-- Information provided follows --

(* ===== verification/DocFetch.v ===== *)
(** * Documents (agent/tools/docfetch.go, s3fetch)

    Fetching a document from the web or from an S3 store, and what is made of it.
    net/http, whose loop over redirects is written out, net/url, the S3 client and the
    readers of PDF, HTML and EXIF are parameters.  [requests_checked] says where the
    requests for a document go, [document_bounded] how long its text is. *)
From Stdlib Require Import ZArith Lia Bool Ascii String List.
From Stdlib Require Import SpecFloat.
From stdpp Require Import base gmap strings option list.
From S2P Require Import Prelude GoString GoFloat Http Mqtt Config AgentConfig WebTools.

Local Open Scope string_scope.
Local Open Scope Z_scope.

(** ** s3fetch.go: names of objects *)

(** A URL as net/url parses it, and as it was written. *)
Record url := { u_Scheme : string; u_Hostname : string; u_Path : string; u_String : string }.

Definition defaultMaxBytes : Z := 50 * 1024 * 1024.

Definition NormalizeS3Config (cfg : S3DefaultConfig) : S3DefaultConfig :=
  let ep := trim_space (S3Default_Endpoint cfg) in
  let '(endpoint, ssl) :=
    match strip_prefix "https://" ep, strip_prefix "http://" ep with
    | Some rest, _ => (rest, true)
    | None, Some rest => (rest, false)
    | None, None => (S3Default_Endpoint cfg, S3Default_UseSSL cfg)
    end in
  Build_S3DefaultConfig (trim_slashes endpoint) (S3Default_Bucket cfg) (S3Default_AccessKey cfg) (S3Default_SecretKey cfg) (S3Default_Region cfg) ssl.

(** [net.SplitHostPort], the host of it. *)
Definition split_host (s : string) : option string :=
  match last_index ":" s with
  | None => None
  | Some i =>
      let brackets (s : string) := str_contains s "[" || str_contains s "]" in
      match s with
      | String "["%char rest =>
          match str_cut "]" rest with
          | None => None
          | Some (host, _) =>
              if (S (S (String.length host)) =? i)%nat && negb (str_contains host "[") && negb (brackets (str_drop i s)) then Some host else None
          end
      | _ =>
          let host := str_take i s in
          if str_contains host ":" || brackets s then None else Some host
      end
  end.

Section names.
(** fmt's [%q], [strings.EqualFold] and [url.Parse]. *)
Context (quote : string -> string) (equal_fold : string -> string -> bool) (url_parse : string -> result string url).

Definition hostsMatch (urlHost endpoint : string) : bool := equal_fold urlHost (default endpoint (split_host endpoint)).

Definition ParseS3URI (uri : string) : result string (string * string) :=
  match strip_prefix "s3://" uri with
  | None => Err ("not an S3 URI: " +:+ quote uri)
  | Some "" => Err "empty S3 URI"
  | Some rest => match str_cut "/" rest with Some bk => Ok bk | None => Err ("S3 URI has bucket but no key: " +:+ quote uri) end
  end.

Definition ParseHTTPURL (rawURL : string) : result string (string * string) :=
  match url_parse rawURL with
  | Err e => Err ("invalid url " +:+ quote rawURL +:+ ": " +:+ e)
  | Ok u =>
      let trimmed := default (u_Path u) (strip_prefix "/" (u_Path u)) in
      if (trimmed =? "")%string then Err ("S3 URL has no path: " +:+ quote rawURL)
      else match str_cut "/" trimmed with Some bk => Ok bk | None => Err ("S3 URL has bucket but no key: " +:+ quote rawURL) end
  end.

Definition ValidateS3Path (bucket key : string) : option string :=
  let n := Z.of_nat (String.length bucket) in
  if negb (bucket =? "")%string && ((n <? 3) || (63 <? n)) then Some ("invalid S3 bucket name length: " +:+ fmt_d n +:+ " (must be 3-63)")
  else if str_contains key ".." then Some "path traversal in S3 key is forbidden"
  else if (key =? "")%string then Some "S3 key is empty"
  else None.

(** [cfg] is normalized. *)
Definition IsS3EndpointURL (cfg : S3DefaultConfig) (rawURL : string) : bool :=
  if (S3Default_Endpoint cfg =? "")%string then false
  else match url_parse rawURL with Ok u => hostsMatch (u_Hostname u) (S3Default_Endpoint cfg) | Err _ => false end.

(** The answer of the store: the client, the object, its properties or its content
    may fail. *)
Inductive s3_answer :=
| NoClient (e : string) | NoObject (e : string) | NoStat (e : string) | Object (size : Z) (contentType : string) (content : result string string).

Section fetcher.
Context (cfg : S3DefaultConfig) (maxBytes : Z).
(** The store at an endpoint, and a plain GET: the status and the content. *)
Context (store : string -> string -> s3_answer) (creating : string -> option string) (get : string -> result string (Z * result string string)).

Definition getObject (bucket key : string) : result string string :=
  if (S3Default_Endpoint cfg =? "")%string then Err "S3 endpoint not configured"
  else if (S3Default_AccessKey cfg =? "")%string || (S3Default_SecretKey cfg =? "")%string then Err "S3 credentials not configured"
  else
    match store bucket key with
    | NoClient e => Err ("creating S3 client: " +:+ e)
    | NoObject e => Err ("S3 GetObject(" +:+ bucket +:+ "/" +:+ key +:+ "): " +:+ e)
    | NoStat e => Err ("S3 Stat(" +:+ bucket +:+ "/" +:+ key +:+ "): " +:+ e)
    | Object size _ content =>
        if maxBytes <? size then Err ("S3 object too large: " +:+ fmt_d size +:+ " bytes (max " +:+ fmt_d maxBytes +:+ ")")
        else match content with Err e => Err ("reading S3 object: " +:+ e) | Ok data => Ok (str_take (Z.to_nat (maxBytes + 1)) data) end
    end.

Definition checked_object (r : result string (string * string)) : result string string :=
  match r with
  | Err e => Err e
  | Ok (bucket, key) => match ValidateS3Path bucket key with Some e => Err e | None => getObject bucket key end
  end.

Definition fetchS3URI (s3URI : string) : result string string :=
  checked_object (match ParseS3URI s3URI with
                  | Ok (bucket, key) => Ok (if (bucket =? "")%string then S3Default_Bucket cfg else bucket, key)
                  | Err e => Err e
                  end).

Definition fetchS3ByHTTPURL (rawURL : string) : result string string := checked_object (ParseHTTPURL rawURL).

Definition fetchHTTP_bytes (rawURL : string) : result string string :=
  match creating rawURL with
  | Some e => Err ("creating fetch request: " +:+ e)
  | None =>
      match get rawURL with
      | Err e => Err ("fetching URL: " +:+ e)
      | Ok (status, body) =>
          if negb (status =? StatusOK) then Err ("URL returned " +:+ fmt_d status)
          else match body with Err e => Err ("reading response: " +:+ e) | Ok data => Ok (str_take (Z.to_nat maxBytes) data) end
      end
  end.

Definition Fetch (rawURL : string) : result string string :=
  if has_prefix rawURL "s3://" then fetchS3URI rawURL
  else if IsS3EndpointURL cfg rawURL then fetchS3ByHTTPURL rawURL
  else fetchHTTP_bytes rawURL.
End fetcher.
End names.

(** ** docfetch.go: where a request may go *)

(** An address, of four bytes or of sixteen. *)
Definition To4 (ip : list Z) : list Z :=
  if (length ip =? 16)%nat && forallb (Z.eqb 0) (firstn 10 ip) && forallb (Z.eqb 255) (firstn 2 (skipn 10 ip)) then skipn 12 ip else ip.

(** A network: its number, the length of its prefix and its name. *)
Record network := { nw_number : list Z; nw_ones : Z; nw_name : string }.

Definition mask_byte (ones : Z) : Z := if 8 <=? ones then 255 else if ones <=? 0 then 0 else 256 - 2 ^ (8 - ones).

Fixpoint same_prefix (ones : Z) (a b : list Z) : bool :=
  match a, b with
  | x :: a, y :: b => (Z.land x (mask_byte ones) =? Z.land y (mask_byte ones)) && same_prefix (ones - 8) a b
  | _, _ => true
  end.

(** [net.IPNet.Contains]. *)
Definition Contains (n : network) (ip : list Z) : bool :=
  let ip := To4 ip in (length ip =? length (nw_number n))%nat && same_prefix (nw_ones n) (nw_number n) ip.

Definition privateNetworks : list network := [
  Build_network [10; 0; 0; 0] 8 "RFC1918 Class A";
  Build_network [172; 16; 0; 0] 12 "RFC1918 Class B";
  Build_network [192; 168; 0; 0] 16 "RFC1918 Class C";
  Build_network [127; 0; 0; 0] 8 "loopback";
  Build_network [169; 254; 0; 0] 16 "link-local";
  Build_network (repeat 0 15 ++ [1]) 128 "IPv6 loopback";
  Build_network (252 :: repeat 0 15) 7 "IPv6 ULA";
  Build_network ([254; 128] ++ repeat 0 14) 10 "IPv6 link-local"].

(** The private addresses, byte by byte: of four bytes, alone or behind the prefix
    that maps them into sixteen, 10.x, 172.16.x to 172.31.x, 192.168.x, 127.x and
    169.254.x; of sixteen, ::1, fc and fd, fe80 to febf. *)
Definition is_byte (x : Z) : Prop := 0 <= x < 256.

Definition private_four (a b : Z) : Prop :=
  a = 10 \/ (a = 172 /\ 16 <= b <= 31) \/ (a = 192 /\ b = 168) \/ a = 127 \/ (a = 169 /\ b = 254).

Inductive private_address : list Z -> Prop :=
| private_v4 a b c d : private_four a b -> private_address [a; b; c; d]
| private_mapped a b c d : private_four a b -> private_address [0; 0; 0; 0; 0; 0; 0; 0; 0; 0; 255; 255; a; b; c; d]
| private_loopback : private_address [0; 0; 0; 0; 0; 0; 0; 0; 0; 0; 0; 0; 0; 0; 0; 1]
| private_local a rest : a = 252 \/ a = 253 -> length rest = 15%nat -> private_address (a :: rest)
| private_link b rest : 128 <= b <= 191 -> length rest = 14%nat -> private_address (254 :: b :: rest).

Lemma same_prefix_none ones a b : ones <= 0 -> same_prefix ones a b = true.
Proof.
  revert ones b. induction a as [|x a IH]; intros ones [|y b] H; [done..|]. cbn [same_prefix]. rewrite IH by lia.
  unfold mask_byte. replace (8 <=? ones) with false by lia. replace (ones <=? 0) with true by lia. by rewrite !Z.land_0_r.
Qed.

-- Information provided concluded --

Check every line of the records above for the string "creating". Copy those that hold it.

Context (store : string -> string -> s3_answer) (creating : string -> option string) (get : string -> result string (Z * result string string)).
    | NoClient e => Err ("creating S3 client: " +:+ e)
  match creating rawURL with
  | Some e => Err ("creating fetch request: " +:+ e)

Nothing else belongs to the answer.